One of the major benefits in creating a robust ML-enabled data pipeline is to feed data into an anomaly detection algorithm. The effectiveness of the anomaly detection capability, however, is almost entirely dependent on the quality of the data pipelines feeding into it. Before we cover how this happens, let’s first look at the challenges of working with data pipelines in general.
A data pipeline consists of an origin, one or more processors and a destination.
Origin or data source: The first step in creating a pipeline is identifying how the data source will be accessed. For example, a data source might be Modbus data from an energy storage system (ESS) used on a grid scale battery array, a programmable logic controller (PLC) in a manufacturing center, SCADA data from one or more wind turbines, or possibly SQL or JSON data from a historian that’s used to aggregate data from multiple sensors. Accessing data at the origin may require specialized connectors that have an understanding of how to receive or access data stored in a variety of formats.
Processors and Executors are used to transform the data received by the data source. An example of a processor could be a field mapper which is used to map source data (values or names) into the format the destination expects to receive. An executor is used to trigger a task when it receives a particular event. For example, an executor may issue an SQL query or read existing S3 data in order for a processor stage to be able to perform a specific calculation.
A data pipeline can consist of any number of processor and executor steps. A processor step is written to do a specific task in the transformation of the source data. Depending on the complexity required to transform the data, these steps could be performed consecutively or in parallel.
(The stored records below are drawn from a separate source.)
Lemma exec_sysretq star m :
  let m' := exec star [Sysretq] m in
  rip m' = rf m RCX /\ int_flag m' = Z.testbit (rf m R11) IF_BIT /\ rf m' = rf m /\
  cs m' = Z.lor (Z.shiftr star 48 + 16) 3 /\ ss m' = Z.lor (Z.shiftr star 48 + 8) 3.
Proof. done. Qed.

Lemma wrapper_entry_ok star m sp :
  rf m RSP = sp -> 104 <= sp < 2 ^ 64 ->
  let m1 := exec star wrapper_entry m in
  rf m1 RSP = sp - 104 /\ rf m1 RBP = sp - 64 /\
  stored saved_regs sp m (mem m1) /\ stored arg_regs (sp - 64) m (mem m1).
Proof.
  intros Hsp Hr m1. unfold m1. rewrite wrapper_entry_pushes, !exec_app.
  destruct (exec_pushes star saved_regs m) as [Ha1 Ha2 Ha3 _ _]; [rewrite Hsp; cbn; lia|reg_decide|].
  generalize dependent (exec star (Push <$> saved_regs) m). intros m8 Ha1 Ha2 Ha3.
  rewrite Hsp in *. change (length saved_regs) with 8%nat in Ha1.
  destruct (exec_mov star RBP RSP m8) as (Hm1 & Hm2 & Hm3).
  generalize dependent (exec star [Mov RBP RSP] m8). intros m9 Hm1 Hm2 Hm3.
  assert (H9 : rf m9 RSP = sp - 64) by (rewrite Hm2 by done; lia).
  destruct (exec_pushes star arg_regs m9) as [Hb1 Hb2 Hb3 Hb4 _]; [rewrite H9; cbn; lia|reg_decide|].
  generalize dependent (exec star (Push <$> arg_regs) m9). intros m10 Hb1 Hb2 Hb3 Hb4.
  rewrite H9, Hm3 in *. change (length arg_regs) with 5%nat in Hb1.
  split; [lia|]. split; [rewrite Hb2 by done; lia|]. split.
  - apply (stored_ext _ _ _ (mem m8)); [|exact Ha3]. cbn [length saved_regs]. intros a Ha. apply Hb4. lia.
  - intros i r Hi. rewrite (Hb3 i r Hi). assert (r <> RBP /\ r <> RSP) as [H1 H2].
    { apply list_elem_of_lookup_2 in Hi. split; intros ->; revert Hi; reg_decide. }
    by rewrite Hm2, Ha2.
Qed.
Destinations or locations for transformed data: In the final step of a data pipeline, the destination defines how and where the transformed data will be stored. Transformed data could be archived in a highly optimized data warehouse, appended to a time-series database, or written to either AWS S3 or Azure Blob Storage. Similar to the data source, specialized connectors may be required depending on where the transformed data will be written.
In this visual representation of a Peaxy data pipeline, several transformations are performed on source data before writing it into one of two destination databases.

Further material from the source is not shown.